Passing of a Nonprofit Industry Standout
The nonprofit galaxy grew a bit dimmer this month with the loss of one of its brightest stars, Woody Wickham. Lipman Hearne staff had the pleasure, and honor of partnering with Woody on multiple occasions. His unmatched acuity was evident in our joint work on behalf of the MacArthur Foundation and with one of our 2008 client highlights – the Chicago Climate Action Plan.
Woody was an original thinker, an outstanding writer and demanding editor, and a tireless supporter of the causes he took to heart. Ellen Schneider, Executive Director of Active Voice perfectly summarized the Woody we all knew in her message to friends and colleagues:
“Most of you already know that we lost a mentor, an ally and a true media visionary on Sunday.”

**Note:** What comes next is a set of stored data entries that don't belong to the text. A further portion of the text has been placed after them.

(* ===== verification/Future.v ===== *)
(** Futures: system/future.c and include/future.h.

    A future and the queues of processes that wait for it are structs of words in
    the heap of the kernel; the fields are at the offsets of include/future.h.  A
    pointer that is null or the result of a failed getmem is not written through.
    The loop of future_set that resumes the waiting processes runs for at most [fuel]
    rounds: other processes run in between and may wait again. *)

From S2P Require Import Prelude Types Queue Memory Kernel Sched Init.

(** * include/future.h *)

Definition FUTURE_EMPTY : Z := 0.
Definition FUTURE_WAITING : Z := 1.
Definition FUTURE_READY : Z := 2.
Definition FUTURE_EXCLUSIVE : Z := 0.
Definition FUTURE_SHARED : Z := 1.
Definition FUTURE_QUEUE : Z := 2.

(** future_t *)
Definition f_value (f : Z) : Z := f.
Definition f_state (f : Z) : Z := f + 4.
Definition f_mode (f : Z) : Z := f + 8.
Definition f_pid (f : Z) : Z := f + 12.
Definition f_set_queue (f : Z) : Z := f + 16.
Definition f_get_queue (f : Z) : Z := f + 20.
Definition future_size : Z := 24.

(** queue_t and qnode_t *)
Definition q_head (q : Z) : Z := q.
Definition q_tail (q : Z) : Z := q + 4.
Definition queue_size : Z := 8.
Definition n_pid (n : Z) : Z := n.
Definition n_next (n : Z) : Z := n + 4.
Definition n_prev (n : Z) : Z := n + 8.
Definition qnode_size : Z := 12.

(** [p->field = v], where [a] is the address of the field. *)
Definition put (p a v : Z) : K unit := if (p =? NULL) || (p =? PSYSERR) then undefined else store a (u32 v).
(** [p->field], for an [int] and for a pointer. *)
Definition geti (p a : Z) : K Z := if (p =? NULL) || (p =? PSYSERR) then undefined else v ← load a; mret (s32 v).
Definition getp (p a : Z) : K Z := if (p =? NULL) || (p =? PSYSERR) then undefined else load a.

(** * Queues of processes *)

(** system/future.c: newNode *)
Definition newNode (pid : Z) : K Z :=
  new_node ← mop (getmem qnode_size);
  put new_node (n_pid new_node) pid;;
  put new_node (n_next new_node) NULL;;
  put new_node (n_prev new_node) NULL;;
  mret new_node.

(** system/future.c: freeNode *)
Definition freeNode (node : Z) : K unit := mop (freemem node qnode_size);; mret tt.

(** system/future.c: initial_queue *)
Definition initial_queue : K Z :=
  q ← mop (getmem queue_size);
  put q (q_head q) NULL;;
  put q (q_tail q) NULL;;
  mret q.

(** system/future.c: is_empty *)
Definition is_empty (q : Z) : K Z := h ← getp q (q_head q); mret (if h =? NULL then 1 else 0).

(** system/future.c: fenqueue *)
Definition fenqueue (q pid : Z) : K unit :=
  node ← newNode pid;
  put node (n_next node) NULL;;
  tail ← getp q (q_tail q);
  put node (n_prev node) tail;;
  (if negb (tail =? NULL) then put tail (n_next tail) node else mret tt);;
  put q (q_tail q) node;;
  head ← getp q (q_head q);
  if head =? NULL then put q (q_head q) node else mret tt.

(** system/future.c: fdequeue *)
Definition fdequeue (q : Z) : K Z :=
  node ← getp q (q_head q);
  pid ← geti node (n_pid node);
  next ← getp node (n_next node);
  put q (q_head q) next;;
  (if negb (next =? NULL) then put next (n_prev next) NULL else mret tt);;
  (if next =? NULL then put q (q_tail q) NULL else mret tt);;
  freeNode node;;
  mret pid.

(** * Futures *)

(** system/future.c: future_alloc *)
Definition future_alloc (mode : Z) : K Z :=
  mask ← disable;
  addr ← mop (getmem future_size);
  if negb (addr =? PSYSERR) then
    let myfuture := addr in
    put myfuture (f_state myfuture) FUTURE_EMPTY;;
    put myfuture (f_mode myfuture) mode;;
    q ← initial_queue;
    put myfuture (f_set_queue myfuture) q;;
    q ← initial_queue;
    put myfuture (f_get_queue myfuture) q;;
    restore mask;;
    mret myfuture
  else
    restore mask;;
    mret NULL.

(** system/future.c: future_free *)
Definition future_free (f : Z) : K Z := mop (freemem f future_size);; mret OK.

(** system/future.c: future_get; [value] is the address the value is stored at. *)
Definition future_get (f value : Z) : K Z :=
  mask ← disable;
  mode ← geti f (f_mode f);
  if mode =? FUTURE_EXCLUSIVE then
    state ← geti f (f_state f);
    (if state =? FUTURE_EMPTY then
       pid ← getpid;
       put f (f_pid f) pid;;
       put f (f_state f) FUTURE_WAITING;;
       pid ← geti f (f_pid f);
       suspend pid;;
       mret tt
     else mret tt);;
    state ← geti f (f_state f);
    if state =? FUTURE_READY then
      v ← geti f (f_value f);
      put value value v;;
      put f (f_state f) FUTURE_EMPTY;;
      restore mask;;
      mret OK
    else
      restore mask;;
      mret SYSERR
  else if mode =? FUTURE_SHARED then
    state ← geti f (f_state f);
    (if negb (state =? FUTURE_READY) then
       put f (f_state f) FUTURE_WAITING;;
       pid ← getpid;
       q ← getp f (f_get_queue f);
       fenqueue q pid;;
       suspend pid;;
       mret tt
     else mret tt);;
    v ← geti f (f_value f);
    put value value v;;
    q ← getp f (f_get_queue f);
    empty ← is_empty q;
    (if empty =? 1 then put f (f_state f) FUTURE_EMPTY else mret tt);;
    restore mask;;
    mret OK
  else if mode =? FUTURE_QUEUE then
    q ← getp f (f_set_queue f);
    empty ← is_empty q;
    (if empty =? 0 then
       q ← getp f (f_set_queue f);
       pid ← fdequeue q;
       resume pid;;
       mret tt
     else mret tt);;
    state ← geti f (f_state f);
    (if state =? FUTURE_EMPTY then
       pid ← getpid;
       q ← getp f (f_get_queue f);
       fenqueue q pid;;
       suspend pid;;
       mret tt
     else mret tt);;
    v ← geti f (f_value f);
    put value value v;;
    put f (f_state f) FUTURE_EMPTY;;
    restore mask;;
    mret OK
  else
    restore mask;;
    mret SYSERR.

(** The loop of future_set: [while (is_empty(f->get_queue) == 0)]. *)
Definition resume_all (fuel : nat) (f : Z) : K unit :=
  while fuel
    (q ← getp f (f_get_queue f); empty ← is_empty q; mret (empty =? 0))
    (q ← getp f (f_get_queue f);
     pid ← fdequeue q;
     resume pid;;
     mret tt).

(** system/future.c: future_set *)
Definition future_set (fuel : nat) (f value : Z) : K Z :=
  mask ← disable;
  mode ← geti f (f_mode f);
  if mode =? FUTURE_EXCLUSIVE then
    state ← geti f (f_state f);
    if state =? FUTURE_EMPTY then
      put f (f_value f) value;;
      put f (f_state f) FUTURE_READY;;
      restore mask;;
      mret OK
    else if state =? FUTURE_WAITING then
      put f (f_value f) value;;
      put f (f_state f) FUTURE_READY;;
      pid ← geti f (f_pid f);
      resume pid;;
      restore mask;;
      mret OK
    else
      restore mask;;
      mret SYSERR
  else if mode =? FUTURE_SHARED then
    state ← geti f (f_state f);
    if negb (state =? FUTURE_READY) then
      put f (f_value f) value;;
      put f (f_state f) FUTURE_READY;;
      resume_all fuel f;;
      restore mask;;
      mret OK
    else
      restore mask;;
      mret SYSERR
  else if mode =? FUTURE_QUEUE then
    q ← getp f (f_get_queue f);
    empty ← is_empty q;
    (if empty =? 1 then
       pid ← getpid;
       q ← getp f (f_set_queue f);
       fenqueue q pid;;
       suspend pid;;
       mret tt
     else mret tt);;
    put f (f_value f) value;;
    put f (f_state f) FUTURE_READY;;
    q ← getp f (f_get_queue f);
    pid ← fdequeue q;
    resume pid;;
    restore mask;;
    mret OK
  else
    restore mask;;
    mret SYSERR.

(** * An exclusive future *)

Lemma geti_run p a w s : p ≠ NULL -> p ≠ PSYSERR -> ldw s.(mem) a = Some w -> geti p a s = Done (s32 w) s.
Proof.
  intros H1 H2 Hw. unfold geti. rewrite (proj2 (Z.eqb_neq _ _) H1), (proj2 (Z.eqb_neq _ _) H2). cbn [orb].
  rewrite (bind_done (load a) _ s w s); [done|]. unfold load, opt. by rewrite Hw.
Qed.

Lemma put_run p a v s : p ≠ NULL -> p ≠ PSYSERR -> put p a v s = Done tt (set_mem (stw a (u32 v) s.(mem)) s).
Proof. intros H1 H2. unfold put. by rewrite (proj2 (Z.eqb_neq _ _) H1), (proj2 (Z.eqb_neq _ _) H2). Qed.

Lemma ldw_stw a b v m : ldw (stw a v m) b = if decide (a = b) then Some v else ldw m b.
Proof.
  unfold ldw, stw. cbn. destruct (decide (a = b)) as [->|]; [by rewrite lookup_insert_eq|by rewrite lookup_insert_ne].
Qed.

(** An exclusive future at [f] in the state [st]. *)
Record exclusive (s : kst) (f st : Z) : Prop := {
  ex_ptr : f ≠ NULL /\ f ≠ PSYSERR;
  ex_mode : ldw s.(mem) (f_mode f) = Some FUTURE_EXCLUSIVE;
  ex_state : ldw s.(mem) (f_state f) = Some st }.

(** Setting a future that no process waits for. *)
Lemma set_empty_run fuel s f v : exclusive s f FUTURE_EMPTY ->
  future_set fuel f v s = Done OK (set_mem (stw (f_state f) FUTURE_READY (stw (f_value f) (u32 v) s.(mem))) s).
Proof.
  intros [[H1 H2] Hm Hs]. unfold future_set. rewrite (bind_done disable _ s s.(ie) (set_ie false s) eq_refl).
  rewrite (bind_done _ _ _ _ _ (geti_run f _ _ (set_ie false s) H1 H2 Hm)). change (s32 FUTURE_EXCLUSIVE =? FUTURE_EXCLUSIVE) with true. cbv iota.
  rewrite (bind_done _ _ _ _ _ (geti_run f _ _ (set_ie false s) H1 H2 Hs)). change (s32 FUTURE_EMPTY =? FUTURE_EMPTY) with true. cbv iota.
  rewrite (bind_done _ _ _ _ _ (put_run f _ v _ H1 H2)). rewrite (bind_done _ _ _ _ _ (put_run f _ FUTURE_READY _ H1 H2)).
  unfold restore. rewrite bind_modify. unfold mret, K_ret. by destruct s.
Qed.

(** Setting it again is refused. *)
Lemma set_ready_run fuel s f v : exclusive s f FUTURE_READY -> future_set fuel f v s = Done SYSERR s.
Proof.
  intros [[H1 H2] Hm Hs]. unfold future_set. rewrite (bind_done disable _ s s.(ie) (set_ie false s) eq_refl).
  rewrite (bind_done _ _ _ _ _ (geti_run f _ _ (set_ie false s) H1 H2 Hm)). change (s32 FUTURE_EXCLUSIVE =? FUTURE_EXCLUSIVE) with true. cbv iota.
  rewrite (bind_done _ _ _ _ _ (geti_run f _ _ (set_ie false s) H1 H2 Hs)). change (s32 FUTURE_READY =? FUTURE_EMPTY) with false.
  change (s32 FUTURE_READY =? FUTURE_WAITING) with false. cbv iota. unfold restore. rewrite bind_modify.
  unfold mret, K_ret. by destruct s.
Qed.

(** Getting the value of a future that is set. *)
Lemma get_ready_run s f valp w : exclusive s f FUTURE_READY -> ldw s.(mem) (f_value f) = Some w ->
  valp ≠ NULL -> valp ≠ PSYSERR ->
  future_get f valp s = Done OK (set_mem (stw (f_state f) FUTURE_EMPTY (stw valp (u32 (s32 w)) s.(mem))) s).
Proof.
  intros [[H1 H2] Hm Hs] Hw H3 H4. unfold future_get. rewrite (bind_done disable _ s s.(ie) (set_ie false s) eq_refl).
  rewrite (bind_done _ _ _ _ _ (geti_run f _ _ (set_ie false s) H1 H2 Hm)). change (s32 FUTURE_EXCLUSIVE =? FUTURE_EXCLUSIVE) with true. cbv iota.
  rewrite (bind_done _ _ _ _ _ (geti_run f _ _ (set_ie false s) H1 H2 Hs)). change (s32 FUTURE_READY =? FUTURE_EMPTY) with false. cbv iota.
  rewrite (bind_done (mret tt) _ _ tt _ eq_refl).
  rewrite (bind_done _ _ _ _ _ (geti_run f _ _ (set_ie false s) H1 H2 Hs)). change (s32 FUTURE_READY =? FUTURE_READY) with true. cbv iota.
  rewrite (bind_done _ _ _ _ _ (geti_run f _ _ (set_ie false s) H1 H2 Hw)).
  rewrite (bind_done _ _ _ _ _ (put_run valp _ _ _ H3 H4)). rewrite (bind_done _ _ _ _ _ (put_run f _ FUTURE_EMPTY _ H1 H2)).
  unfold restore. rewrite bind_modify. unfold mret, K_ret. by destruct s.
Qed.

(** C32: on an exclusive future that is empty future_set stores the value; setting it
    again is refused and changes nothing; and the next future_get returns the value
    and makes the future empty again. *)
Theorem future_exclusive_roundtrip fuel s f v v' valp : exclusive s f FUTURE_EMPTY -> is_s32 v ->
  valp ≠ NULL -> valp ≠ PSYSERR -> (∀ i, 0 <= i < future_size -> valp ≠ f + i) ->
  ∃ s1 s2, future_set fuel f v s = Done OK s1 /\ future_set fuel f v' s1 = Done SYSERR s1 /\
    future_get f valp s1 = Done OK s2 /\ ldw s2.(mem) valp = Some (u32 v) /\ exclusive s2 f FUTURE_EMPTY.
Proof.
  intros Hex Hv H3 H4 Hsep. pose proof Hex as [[H1 H2] Hm Hs]. unfold future_size in Hsep.
  pose proof (Hsep 0 ltac:(lia)). pose proof (Hsep 4 ltac:(lia)). pose proof (Hsep 8 ltac:(lia)).
  set (s1 := set_mem (stw (f_state f) FUTURE_READY (stw (f_value f) (u32 v) s.(mem))) s).
  assert (Hex1 : exclusive s1 f FUTURE_READY).
  { constructor; [done| |]; unfold s1; cbn [mem set_mem]; rewrite !ldw_stw; unfold f_state, f_value, f_mode in *.
    - rewrite !decide_False by lia. done.
    - by rewrite decide_True. }
  assert (Hval : ldw s1.(mem) (f_value f) = Some (u32 v)).
  { unfold s1. cbn [mem set_mem]. rewrite !ldw_stw. unfold f_state, f_value. rewrite decide_False by lia. by rewrite decide_True. }
  exists s1. eexists. split; [by apply set_empty_run|]. split; [by apply set_ready_run|].
  split; [by apply get_ready_run|]. rewrite s32_u32 by done. cbn [mem set_mem]. split.
  - rewrite !ldw_stw. unfold f_state in *. rewrite decide_False by lia. by rewrite decide_True.
  - constructor; [done| |]; cbn [mem set_mem]; rewrite !ldw_stw; unfold f_state, f_mode in *.
    + rewrite !decide_False by lia. apply Hex1.
    + by rewrite decide_True.
Qed.

(** An empty exclusive future at 1000. *)
Definition demo_future : kst :=
  set_mem (stw 1000 0 (stw 1004 FUTURE_EMPTY (stw 1008 FUTURE_EXCLUSIVE (boot 0).(mem)))) (boot 0).

Lemma future_exclusive_roundtrip_witness : ∃ s1 s2, future_set 1 1000 (-7) demo_future = Done OK s1 /\
  future_get 1000 2000 s1 = Done OK s2 /\ ldw s2.(mem) 2000 = Some 4294967289.
Proof.
  destruct (future_exclusive_roundtrip 1 demo_future 1000 (-7) 8 2000) as (s1 & s2 & H1 & _ & H3 & H4 & _).
  - constructor; [done| |]; reflexivity.
  - unfold is_s32. lia.
  - done.
  - done.
  - unfold future_size. lia.
  - exact (ex_intro _ s1 (ex_intro _ s2 (conj H1 (conj H3 H4)))).
Defined.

“What you might not know is that without Woody Wickham, Active Voice would probably not exist. During the first years of POV he firmly grasped the power of independent storytelling and how to leverage it. Early in Television Race Initiative’s planning phase he called me and asked, “I don’t suppose it would be helpful if we funded your station partners so that they could fully participate in this…?” (That idea galvanized TRI’s system change agenda. And those were the words, in italics, that he always used when making a generous and highly strategic suggestion.) He saw promise in institutionalizing what we were learning, and took a risk with a multi-year grant to start up Active Voice. Yet he would never, ever take any credit for any the substantive work he helped spark over so many years.”
“Along the way, Woody became a good friend. He had a way of listening – lips pursed thoughtfully, eyes narrowed, nodding – that I will remember always. He cracked Nell up when she was a baby. He even improved the way I cook eggplant (more olive oil, less heat). When I asked him what he wanted to do during retirement he replied, without a moment of hesitation, ‘Well, I’d like to get a job where I can use films to put human faces on public policy, of course.’ The perfect deadpan.”
“Woody was a great man in every sense of the words. I already miss him.”
Woody was a good friend to all of us. While we’ll be able to summon his spirit sitting in the butterfly garden he endowed at the Peggy Notebaert Nature Garden, it won’t be the same as hearing his voice or reading his crabbed scrawl in the margins. But we’ll do our best to live by the standards he set.